Stein's thirty-eight page text, which prints Hugnet's French poem and Stein's English version on facing pages, has a complicated history that needn't preoccupy us here; (15) suffice it to say that, according to the original plan, Enfances, together with Stein's "reflection," as she called her version, was to be published in Paris by Editions Jeanne Bucher, with illustrations by Picasso, Louis Marcoussis, and Pavel Tchelitcheff. But when Hugnet objected that Stein's version could not considered a translation of his poem, she responded by giving the text printed in Pagany the title "Poem Pritten on Pfances of Georges Hugnet." (16) When she brought out the book version later that year, Stein eliminated the French text altogether and called her own poem Before the Flowers of Friendship Faded Friendship Faded.

Stein's "free translation" of Hugnet's Enfance has been roundly criticized. Richard Bridgman says it "suffers badly in the presence of the original which it purports to reflect. . . . Stein's liberties were so extreme that, did they not emanate from her, one might reasonably conclude that the translator knew too little French to do the job properly. . . . she carefully censored Hugnet's images of death, sex, nudity, and onanism. For a woman who offered lines of fearsomely coy sexual innuendo, Gertrude Stein remained, even in her middle fifties, prudish, or at least evasive." And even Marianne DeKoven, who celebrates Stein's experimental writing, remarks, "Unfortunately, she seems to equate the essence of poetry with the way many poems sound, and instead of illuminating abstraction she achieves only travesty. . . . Much of the painfully unassimilated 'poetic' diction in Stein's poem is the trace of the French original." (17)

Note how similar this charge against Stein is to Williams's complaint about Zukofsky's "stilted poetic" language and his "forcing of abstract conceptions into the sound pattern." It is a modernist-based critique of a new way of writing that came to be known by the curiously inappropriate label "Objectivist." Consider #12 of Hugnet's Enfances:

Ma faim est large, mon appétit démesuré.

Je peux parler longtemps sans médire

mais tout me blesse et je sais haïr,

Ce pays que je vois pour la première fois

à ma timidité confie les soins du voyage,

tout ce qu'une absence crée d'incertitude,

tout ce que la surprise a gagné sur l'amour,

et c'est si haut que je pense à mon orgueil

qu'aucun regret de mes humiliations subies pour toi

n'éxerce mon enfance à redouter la nuit,

la nuit et ces dons que tu m'as faits,

ces dons où se tatoua ton indifférence

sous la forme et le chant d'un regard particulier.

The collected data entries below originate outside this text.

(* ===== verification/BufferBuiltins.v ===== *)
(** Each builtin of [ArrayBuffer] is safe: from every good world it stays within
    the defined behaviour of C++ and ends in a good world, whatever the
    conversions of its arguments do in between. *)
From Stdlib Require Import ZArith Lia Bool.
From stdpp Require Import base numbers list option decidable gmap.
From S2P Require Import Prelude Effects Double Value ArrayBuffer BufferInvariant BufferSafety.

Module BufferBuiltins.
Import Effects WP Buffers Wiring Notified Invariant Steps RelativeFacts BufferSpecs.

Section Host.
Context (host null_when_empty : bool).
Let Base := Base host.
Let Good := Good host.
Let Core := Core host.
Let safe {A} := @safe host A.
Let post {A} := @post host A.

Lemma post_ret {A} w0 (P : A -> World -> Prop) a w : Good w -> evolves w0 w -> P a w -> wp (mret a) (post w0 P) w.
Proof. intros. apply wp_ret. now split. Qed.
Lemma wp_post_weaken {A} w0 w1 (P Q : A -> World -> Prop) m w :
  evolves w0 w1 -> (forall a w', P a w' -> Q a w') -> wp m (post w1 P) w -> wp m (post w0 Q) w.
Proof. intros He HPQ H. eapply wp_mono; [exact H|]. intros r w'. apply (post_weaken host); auto. Qed.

Enfance, je te nomme au centre du monde,

au centre de mon coeur tu te nommes toi-même,

tu te nommes la course à l'exemple de ma faim,

enfance homicide à l'exemple de ma faim. (PII, 1: 21-22)


My hunger is great, my appetite without bounds.

I can speak for a long time without voicing slander

but everything hurts me and I know how to hate,

This country which I see for the first time

entrusts to my timidity the preparations for the trip,

all that an absence can produce from uncertainty

all that surprise can do to replace love,

and it is so great that I think of my pride

that no regret for the humiliations suffered for you

can make my childhood fear the night,

the night and these gifts you have bestowed on me,

these gifts on which your indifference is tattooed

beneath the shape and the song of a particular look.

Childhood, I place you at the center of the world,

to the center of my heart, you place yourself

you choose the path commensurate with my hunger,

homicidal childhood commensurate with my hunger.

Hugnet's seventeen-line lyric celebrates, in rather melodramatic and strained terms, the secret pleasures of childhood masturbation. Its formal alexandrines, occasionally rhyming, give the poem a Baudelairean cast, even as its theme recalls the self-absorption of Hugnet's friend Jean Cocteau. Stein's "reflection" on Hugnet's "love" poem is wonderfully droll:

I am very hungry when I drink,
I need to leave it when I have it held.
They will be white with which they know they see, that darker
makes it be a color white for me, white is not shown when I am dark indeed with red despair who comes who has to care that they will let me a little lie like now I like to lie I like to live I like to die I like to lie and live and die and live and die and by and by I like to live and die and by and by the need to sew, the difference is that sewing makes it bleed and such with them in all the way of seed and seeding and repine and they will which is mine and not all mine who can be thought curious of this of all of that made it and come lead it and done weigh it and mourn and sit upon it know it for ripeness without deserting all of it of which without which it has been not been born. Oh no not to be thirsty with the thirst of hunger not alone to know that they plainly and ate or wishes. Any little one will kill himself for milk. (PII, 1: 21-22)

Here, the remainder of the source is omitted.